BILLINGS — On Fentanyl Awareness Day, experts spoke Tuesday in Billings about the epidemic the drug has created and how it can often hide in plain sight.
Most fentanyl that arrives in Billings or elsewhere in the country looks like most other prescription or over-the-counter pills, and that's where the danger lies.
"They’re pressed to look like a 30mg tablet of oxycodone, but there’s no oxycodone in them. All that’s in them is fentanyl, and a very small amount of fentanyl is all it takes to have a very powerful effect," said Dr.

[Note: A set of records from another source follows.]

(* ===== verification/EditorWitnesses.v ===== *)
(** * The editor of a pipeline at concrete inputs

    The theorems about the editor applied to two pipelines, and histories
    beyond their hypotheses. *)

From stdpp Require Import pretty.
From S2P Require Import Prelude Js Contracts StateMachine Schemas Portability Graph Database Integrity Statements RunLogs RunQueue RunCreation.
From S2P Require Import Repository RepositoryProofs Actions BuilderDraft BuilderProofs TriggerDraft QueryCache.
From S2P Require Import PipelineEditor EditorProofs EditorSaves Scenario StoreWitnesses BuilderWitnesses.

#[local] Open Scope nat_scope.

Definition editable_pipeline (id name : string) (ids : list string) : Pipeline :=
  {| contractVersion := "v1"; pipeline_id := example_uuid id; ownerUserId := owner_id; pipeline_name := name;
     pipeline_state := PipelineState.draft; createdAt := 0; updatedAt := 0;
     steps := zip_with (λ n kind, pipelineStepFromSelection {| selection_id := example_uuid n; metadata := component_of kind;
       selection_secretBindings := []; selection_values := [] |}) ids [ComponentKind.source; ComponentKind.transform; ComponentKind.export];
     edges := zip_with (λ a b, {| fromStepId := example_uuid a; toStepId := example_uuid b |}) ids (tail ids);
     triggers := [ManualTrigger (example_uuid (String.append id "")) (example_uuid id) true] |}.

Definition weekly_report : Pipeline := editable_pipeline "71" "Weekly" ["72"; "73"; "74"].
Definition monthly_report : Pipeline := editable_pipeline "81" "Monthly" ["82"; "83"; "84"].

Definition loaded (ready : bool) : Queries :=
  {| listData := Some [weekly_report; monthly_report];
     detailQuery := λ id,
       {| detail_data := head (filter (λ p, pipeline_id p = id) [weekly_report; monthly_report]); detail_isError := false |};
     executionStateQuery := λ _, Some None;
     capabilityQueries := {| capabilitiesByKind := offered; capabilitiesReady := ready |} |}.

Lemma loaded_keyed ready : keyed (loaded ready).
Proof. intros id p Hp. simpl in Hp. destruct (head_filter_Some _ _ _ Hp) as [_ Heq]. exact Heq. Qed.

Definition later (events : list WorkspaceEvent) : list ((nat → string) * WorkspaceEvent) := (λ e, (pretty, e)) <$> events.

Definition opened (ready : bool) : Workspace := rerender pretty (openWorkspace (loaded ready)).

(** The second pipeline is renamed, a schedule is added and a step removed;
    it is saved, and saving again has no effect while it is saved. *)
Definition renaming : list ((nat → string) * WorkspaceEvent) := later
  [SelectsPipeline (pipeline_id monthly_report); Edits (TypesName " Quarterly "); Edits (ChangesTriggers (AddsSchedule "s"));
   Edits (ChangesTriggers (ChangesSchedule "s" (TypesHour "6"))); Edits (ChangesGraph (RemovesStep (example_uuid "83")));
   Submits; Submits; SaveSettles true; Edits OpensDelete; ConfirmsDelete].

Definition sent (log : list (Workspace * WorkspaceRequest)) : list (string * option (string * nat * nat)) :=
  (λ x, match x.2 with
        | SendsUpdate id u => (id, Some (default "" (update_name u), length (default [] (update_steps u)), length (default [] (update_triggers u))))
        | SendsDelete id => (id, None)
        end) <$> log.


(** Beyond these histories. A component list that can not be refreshed keeps
    the graph of the pipeline shown before, which is then sent for the one
    that is shown. *)
Example stale_graph_is_sent :
  let log := workspaceLog "UTC" (later [QueriesChange (loaded false); SelectsPipeline (pipeline_id monthly_report); Submits]) (opened true) in
  (λ x, match x.2 with SendsUpdate id u => Some (id, step_id <$> default [] (update_steps u)) | SendsDelete _ => None end) <$> log =
    [Some (pipeline_id monthly_report, step_id <$> steps weekly_report)].
Proof. vm_compute. reflexivity. Qed.

(** A confirmation that was opened for one pipeline deletes the next that is
    selected. *)
Example confirmation_carries_over :
  let log := workspaceLog "UTC" (later [Edits OpensDelete; SelectsPipeline (pipeline_id monthly_report); ConfirmsDelete]) (opened true) in
  sent log = [(pipeline_id monthly_report, None)].
Proof. vm_compute. reflexivity. Qed.

(** Lists that are read again after a failure put the edited graph back. *)
Example refreshed_lists_drop_edits :
  let log := workspaceLog "UTC" (later [Edits (ChangesGraph (RemovesStep (example_uuid "73")));
    QueriesChange (loaded false); QueriesChange (loaded true); Submits]) (opened true) in
  sent log = [(pipeline_id weekly_report, Some ("Weekly", 3, 1))].
Proof. vm_compute. reflexivity. Qed.

(** Of a pipeline that branches, saving the name drops the other branch. *)
Example branches_are_dropped :
  let e := mountEditor pretty {| capabilitiesByKind := offered; capabilitiesReady := true |} branched in
  length (steps branched) = 4 ∧ (λ u, length (default [] (update_steps u))) <$> (saveDraft true e).2 = Some 3.
Proof. vm_compute. done. Qed.

(** ** Saving without an edit, and after a run *)

Definition known : Capabilities := {| capabilitiesByKind := offered; capabilitiesReady := true |}.

Lemma editor_saves_unchanged_witness :
  ∃ p d u q d', createPipeline owner_id (createPipelineCreateRequestFromDraft finished) idle = (Ok p, d) ∧
    (saveDraft true (mountEditor pretty known p)).2 = Some u ∧
    Repository.updatePipeline owner_id (pipeline_id p) u 60 d = (Ok (Some q), d') ∧ steps q ≡ₚ steps p ∧ edges q ≡ₚ edges p.
Proof.
  assert (let '(o, d) := createPipeline owner_id (createPipelineCreateRequestFromDraft finished) idle in
    match o with
    | Ok p => match (saveDraft true (mountEditor pretty known p)).2 with
              | Some u => match Repository.updatePipeline owner_id (pipeline_id p) u 60 d with (Ok (Some _), _) => True | _ => False end
              | None => False
              end
    | Throw _ => False
    end) as Hok by (vm_compute; exact I).
  destruct (createPipeline owner_id _ idle) as [[p|e] d] eqn:E; [|destruct Hok].
  destruct (saveDraft true (mountEditor pretty known p)).2 as [u|] eqn:Eu; [|destruct Hok].
  destruct (Repository.updatePipeline owner_id (pipeline_id p) u 60 d) as [[[q|]|e] d'] eqn:Eq; [|destruct Hok|destruct Hok].
  exists p, d, u, q, d'.
  pose proof (createPipeline_integrity owner_id (createPipelineCreateRequestFromDraft finished) idle idle_integrity) as Hd.
  rewrite E in Hd. simpl in Hd.
  pose proof E as (_ & _ & _ & Hc)%createPipeline_ok.
  destruct (created_views _ _ _ _ _ idle_integrity Hc) as (Hown & _ & _ & _ & _ & Hsteps & Hedges & _).
  assert (length (omap manual_enabled (triggers p)) = 1) as Hmanual.
  { assert (match createPipeline owner_id (createPipelineCreateRequestFromDraft finished) idle with
      (Ok p, _) => length (omap manual_enabled (triggers p)) = 1 | _ => False end) as H by (vm_compute; reflexivity).
    by rewrite E in H. }
  destruct (editor_saves_unchanged owner_id (pipeline_id p) 60 pretty known finished d p u q d' Hd) as (_ & _ & _ & _ & _ & Hst & Hed & _);
    [rewrite getPipeline_run, Hown; reflexivity|exact (edited_wf _ _ empty_wf finished_edited)|
     apply (proj1 (Forall_forall _ _)); repeat constructor|by rewrite Hsteps|by rewrite Hedges|reflexivity|exact Hmanual|exact Eu|exact Eq|].
  split; [reflexivity|]. split; [exact Eu|]. split; [exact Eq|]. split; [exact Hst|exact Hed].
Defined.

Lemma ran_pipeline_is_not_saved_witness :
  ∃ out d', createPipelineRun manual_request 50 idle = (Ok out, d') ∧
    let '(o, d2) := Repository.updatePipeline owner_id pipeline_10 (createPipelineUpdateRequestFromDraft finished) 60 d' in
    d2 = d' ∧ ∀ p, o ≠ Ok (Some p).
Proof.
  assert (servable manual_request 50 31536000050 idle) as Hs.
  { split; [reflexivity| |vm_compute; discriminate|exact I|].
    - eexists. split; [left|]. split; reflexivity.
    - exists 365%Z. split; vm_compute; reflexivity. }
  assert (is_ok (createPipelineRun manual_request 50 idle).1 = true) as Hok by (vm_compute; reflexivity).
  destruct (createPipelineRun manual_request 50 idle) as [[out|e] d'] eqn:E; [|discriminate Hok].
  exists out, d'. split; [reflexivity|].
  destruct (ran_pipeline_is_not_saved owner_id pipeline_10 60 d') as [Hrefused _].
  destruct (ran_pipeline_is_not_saved owner_id pipeline_10 50 idle) as [_ Hran].
  assert (has_run pipeline_10 d') as Hhas.
  { apply (Hran manual_request 31536000050%Z out d' eq_refl idle_integrity
      (fresh_without_rows idle eq_refl eq_refl eq_refl eq_refl) Hs); [|exact E].
    intros a Ha. by apply elem_of_nil in Ha. }
  exact (proj1 (Hrefused Hhas) finished).
Defined.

Robert Sherrick, chief medical officer of Community Medical Services, an addiction treatment facility with services in Montana, on Tuesday.

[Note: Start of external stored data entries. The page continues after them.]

(** X10.  [generateFullPlan] never throws, and with a photo selected it
    never stays in the analysing state: it ends either with the result
    set, the step [results] and an empty error message, or with the step
    [error], a message that is not empty and the result data as they
    were.  The photo and the category are left as they were, and the
    whole costs at most seventeen requests. *)
Theorem generateFullPlan_settles style initialImage app selected w :
  whenTruthy (selectedImage app) = Some selected ->
  let r := generateFullPlan style initialImage app w in
  exists final,
    outcome r = Return final /\
    selectedImage final = selectedImage app /\
    selectedCategory final = selectedCategory app /\
    ((step final = Results /\ errorMessage final = "" /\
      exists plan images, resultData final = Some (Standard plan images))
     \/
     (step final = ErrorState /\ errorMessage final <> "" /\
      resultData final = resultData app)) /\
    (requests (trace r) <= 17)%nat.
Proof.
  intros Hselected. cbv zeta.
  pose proof (atMost_generateFullPlan style initialImage app w) as Hbudget.
  pose proof (generateFullPlan_run style initialImage app selected w
                Hselected) as Hrun.
  cbv zeta in Hrun.
  assert (Hmessage : forall e,
             match whenTruthy (message e) with
             | Some m => m
             | None => "Something went wrong."
             end <> "").
  { intros e. unfold whenTruthy.
    destruct (message e) as [[| c m] |]; cbn; discriminate. }
  assert (Hfailed : forall (e : JsError) (w' : W) (t : list Event),
             generateFullPlan style initialImage app w =
             (Return (setStep ErrorState
                        (setErrorMessage
                           match whenTruthy (message e) with
                           | Some m => m
                           | None => "Something went wrong."
                           end
                           (setErrorMessage "" (setStep Analyzing app)))),
              w', t) ->
             exists final,
               outcome (generateFullPlan style initialImage app w)
               = Return final /\
               selectedImage final = selectedImage app /\
               selectedCategory final = selectedCategory app /\
               ((step final = Results /\ errorMessage final = "" /\
                 exists plan images,
                   resultData final = Some (Standard plan images))
                \/
                (step final = ErrorState /\ errorMessage final <> "" /\
                 resultData final = resultData app)) /\
               (requests (trace (generateFullPlan style initialImage app w))
                <= 17)%nat).
  { intros e w' t Heq. eexists. split; [rewrite Heq; reflexivity |].
    split; [reflexivity |]. split; [reflexivity |].
    split; [| exact Hbudget].
    right. split; [reflexivity |]. split; [apply Hmessage | reflexivity]. }
  assert (Hdone : forall plan images (w' : W) (t : list Event),
             generateFullPlan style initialImage app w =
             (Return (setStep Results
                        (setResultData (Standard plan images)
                           (setErrorMessage "" (setStep Analyzing app)))),
              w', t) ->
             exists final,
               outcome (generateFullPlan style initialImage app w)
               = Return final /\
               selectedImage final = selectedImage app /\
               selectedCategory final = selectedCategory app /\
               ((step final = Results /\ errorMessage final = "" /\
                 exists plan images,
                   resultData final = Some (Standard plan images))
                \/
                (step final = ErrorState /\ errorMessage final <> "" /\
                 resultData final = resultData app)) /\
               (requests (trace (generateFullPlan style initialImage app w))
                <= 17)%nat).
  { intros plan images w' t Heq. eexists. split; [rewrite Heq; reflexivity |].
    split; [reflexivity |]. split; [reflexivity |].
    split; [| exact Hbudget].
    left. split; [reflexivity |]. split; [reflexivity |].
    exists plan, images. reflexivity. }
  destruct (generateProjectPlan selected style (selectedCategory app) w)
    as [[[plan | e] w1] t1]; [| exact (Hfailed _ _ _ Hrun)].
  destruct (whenTruthy initialImage) as [initial |].
  - destruct plan;
      try exact (Hfailed _ _ _ Hrun);
      match type of Hrun with
      | context [generateInspirationImages ?a ?b ?c ?d w1] =>
          destruct (generateInspirationImages a b c d w1)
            as [[[images | e] w2] t2]
      end;
      first [exact (Hfailed _ _ _ Hrun) | exact (Hdone _ _ _ _ Hrun)].
  - destruct plan;
      try exact (Hfailed _ _ _ Hrun);
      match type of Hrun with
      | context [generateInspirationImages ?a ?b ?c ?d w1] =>
          destruct (generateInspirationImages a b c d w1)
            as [[[images | e] w2] t2]
      end;
      first [exact (Hfailed _ _ _ Hrun) | exact (Hdone _ _ _ _ Hrun)].
Qed.

Lemma stepImageOperation_answers description style w response w1 :
  generateContent (stepImageRequest description style) w
  = (Return response, w1) ->
  stepImageOperation description style w
  = (Return (responseImage response), w1, [EvRequest "gemini-2.5-flash-image"]).
Proof.
  intros Hcall.
  unfold stepImageOperation, bind, ai_generateContent, responseImage.
  rewrite Hcall.
  destruct (firstCandidate response) as [candidate |]; [| reflexivity].
  destruct (contentParts candidate) as [[| part parts] |]; reflexivity.
Qed.

Lemma stepImageOperation_refused description style w e w1 :
  generateContent (stepImageRequest description style) w = (Throw e, w1) ->
  stepImageOperation description style w
  = (Throw e, w1, [EvRequest "gemini-2.5-flash-image"]).
Proof.
  intros Hcall. unfold stepImageOperation, bind, ai_generateContent.
  now rewrite Hcall.
Qed.

Lemma atMost_stepImageOperation description style :
  atMost 1 (stepImageOperation description style).
Proof.
  unfold stepImageOperation.
  apply atMost_mono with (a := (1 + 0)%nat); [lia |].
  apply atMost_bind; [apply atMost_generateContent |].
  intros response.
  destruct (firstCandidate response) as [candidate |];
    [destruct (contentParts candidate) as [parts |];
       [destruct (0 <? List.length parts)%nat |] |];
    apply atMost_ret.
Qed.

Lemma stepImageOperation_truthy description style w image w1 t data :
  stepImageOperation description style w = (Return image, w1, t) ->
  image = Some data -> whenTruthy (Some data) = Some data.
Proof.
  unfold stepImageOperation, bind, ai_generateContent.
  destruct (generateContent _ w) as [[response | e] w2]; [| discriminate].
  destruct (firstCandidate response) as [candidate |];
    [destruct (contentParts candidate) as [parts |];
       [destruct (0 <? List.length parts)%nat |] |];
    cbn; intros [= <- _ _] Himage; try discriminate.
  exact (firstImage_truthy _ _ Himage).
Qed.

(** X11.  [generateStepImage] is best effort: it never throws, it asks
    the service at most twice, it waits at most once, three seconds, and
    an image that it returns is not empty. *)
Theorem generateStepImage_best_effort description style w :
  let r := generateStepImage description style w in
  exists image,
    outcome r = Return image /\
    (forall data, image = Some data -> data <> "") /\
    (requests (trace r) <= 2)%nat /\
    (waits (trace r) = [] \/ waits (trace r) = [3000]).
Proof.
  cbv zeta. unfold generateStepImage, try_catch.
  set (operation := stepImageOperation description style).
  unfold bind, console_warn, emit, ret.
  pose proof (atMost_retryOperation operation 1 1
                (atMost_stepImageOperation description style) 1 3000
                ltac:(reflexivity) w) as Hbudget.
  pose proof (retryOperation_waits operation 1 1 3000 w ltac:(reflexivity))
    as Hwaits.
  pose proof (retryOperation_invocations_nat operation 1 1 3000 w
                ltac:(reflexivity)) as Hcalls.
  pose proof (retryOperation_returns operation
                (fun image => forall data,
                   image = Some data -> whenTruthy (Some data) = Some data)
                (fun w0 v w1 t Hop data =>
                   stepImageOperation_truthy _ _ _ _ _ _ data Hop)
                1 1 3000 w) as Htruthy.
  cbv zeta in Hwaits.
  destruct (retryOperation operation 1 3000 w) as [[[image | e] w1] t].
  - exists image. unfold outcome, trace in *; cbn [fst snd] in *.
    split; [reflexivity |]. split.
    + intros data ->. specialize (Htruthy _ ltac:(reflexivity) eq_refl data
                                    eq_refl).
      intros ->. discriminate Htruthy.
    + split; [lia |].
      rewrite Hwaits.
      destruct (invocations t) as [| [| [| m]]]; cbn; auto; lia.
  - exists None. unfold outcome, trace in *; cbn [fst snd] in *.
    split; [reflexivity |]. split; [discriminate |].
    rewrite requests_app, waits_app. cbn [requests requestsOf waits List.app].
    rewrite app_nil_r.
    split; [lia |].
    rewrite Hwaits.
    destruct (invocations t) as [| [| [| m]]]; cbn; auto; lia.
Qed.

(** X12.  [generateStepImage] has no catch of its own inside the retrier,
    so that every rate-limit signal is retried, one that is told by its
    message only included: when the service refuses the request with such
    an error and answers three seconds later, the image of the answer is
    returned.  A refusal that is no rate-limit signal gives [null] after a
    single request. *)
Theorem generateStepImage_retries_once description style w e w1 :
  generateContent (stepImageRequest description style) w = (Throw e, w1) ->
  let r := generateStepImage description style w in
  (isRateLimit e = true ->
   forall response w2,
     generateContent (stepImageRequest description style) (elapse 3000 w1)
     = (Return response, w2) ->
     outcome r = Return (responseImage response) /\
     world r = w2 /\ waits (trace r) = [3000] /\
     requests (trace r) = 2%nat) /\
  (isRateLimit e = false ->
   outcome r = Return None /\ world r = w1 /\ waits (trace r) = [] /\
   requests (trace r) = 1%nat).
Proof.
  intros Hrefused. cbv zeta. unfold generateStepImage, try_catch. split.
  - intros Hrate response w2 Hanswer.
    rewrite retryOperation_step.
    rewrite (stepImageOperation_refused _ _ _ _ _ Hrefused), Hrate.
    cbn [Z.ltb Z.compare andb].
    rewrite (retryOperation_first_return _ _ _ _ _ _ _
               (stepImageOperation_answers _ _ _ _ _ Hanswer)).
    repeat split.
  - intros Hrate.
    rewrite (retryOperation_other_error _ _ _ _ _ _ _
               (stepImageOperation_refused _ _ _ _ _ Hrefused) Hrate).
    repeat split.
Qed.

Lemma surpriseOperation_answer imageBase64 category w response w1 :
  generateContent (surpriseRequest imageBase64 category) w
  = (Return response, w1) ->
  surpriseOperation imageBase64 category w =
  match whenTruthy (text response) with
  | None =>
      (Throw (newError "No text response received."), w1,
       [EvRequest "gemini-2.5-flash"; EvConsole LogError])
  | Some t =>
      match JSON.parse t with
      | Some analysis => (Return analysis, w1, [EvRequest "gemini-2.5-flash"])
      | None =>
          (Throw (SyntaxError t), w1,
           [EvRequest "gemini-2.5-flash"; EvConsole LogError])
      end
  end.
Proof.
  intros Hcall.
  unfold surpriseOperation, try_catch, bind, ai_generateContent.
  rewrite Hcall. cbn [model surpriseRequest].
  destruct (whenTruthy (text response)) as [t |]; [| reflexivity].
  destruct (JSON.parse t) as [analysis |]; reflexivity.
Qed.

(** X13.  When the service answers, [generateSurpriseAnalysis] returns the
    value that [JSON.parse] makes of the text, whatever its members are
    (neither [styles] nor [itemDescription] is looked for), after a single
    request; an answer without text is the error
    [No text response received.], thrown at once. *)
Theorem generateSurpriseAnalysis_answer imageBase64 category w response w1 :
  generateContent (surpriseRequest imageBase64 category) w
  = (Return response, w1) ->
  let r := generateSurpriseAnalysis imageBase64 category w in
  (forall t analysis,
     whenTruthy (text response) = Some t ->
     JSON.parse t = Some analysis ->
     outcome r = Return analysis /\ world r = w1 /\
     requests (trace r) = 1%nat) /\
  (whenTruthy (text response) = None ->
   outcome r = Throw (newError "No text response received.") /\
   requests (trace r) = 1%nat /\ waits (trace r) = []).
Proof.
  intros Hcall. cbv zeta.
  pose proof (surpriseOperation_answer _ _ _ _ _ Hcall) as Hop.
  unfold generateSurpriseAnalysis, retryDefault. split.
  - intros t analysis Ht Hparse. rewrite Ht, Hparse in Hop.
    rewrite (retryOperation_first_return _ _ _ _ _ _ _ Hop).
    repeat split.
  - intros Ht. rewrite Ht in Hop.
    rewrite (retryOperation_other_error _ _ _ _ _ _ _ Hop eq_refl).
    repeat split.
Qed.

The DEA describes fentanyl as the greatest threat to Americans today as it kills nearly 200 people every day.
And it’s a drug that’s still relatively new.
"Starting about 2018 or 2019, we started seeing fentanyl and fentanyl is an opioid very much like oxycodone or heroin. It works at the same receptors in the brain. It is, however, far more potent," added Sherrick.
It's about 100 times more potent than morphine, and it's killing people between the ages of 18-45 at an alarming rate.
In Billings, the aftermath of fentanyl use is being felt firsthand.
"She decided to go after meth and that’s all it took and she’s dead. One time of using meth and she’s gone," said Sheri Boelter, CEO of New Day Ranch in Billings, after her niece died just two weeks ago because that meth was laced with fentanyl.
She said the drug pops up everywhere.
"We’ve actually seen some people that were purchasing marijuana on the street and then it was laced with fentanyl, and they become seriously addicted and they don’t understand why their whole lives are falling apart," added Boelter.
And reports of it being mixed with drugs like cocaine, heroin and meth make it even more likely to affect people that weren’t intending to use it.
But Sherrick said due to the extreme high gained from the drug, many are bypassing things like heroin and going straight for fentanyl.
"Of our patients that come in for treatment, throughout Montana, including Billings, over 70% of them test positive for fentanyl," said Sherrick.
And it's a trend that has many worried that there's no end in sight.
"When you look at just how small of milligrams it takes to get to a high and then to die, is just so little. It’s just very frightening, it’s very scary. We’re losing too many people," Boelter said.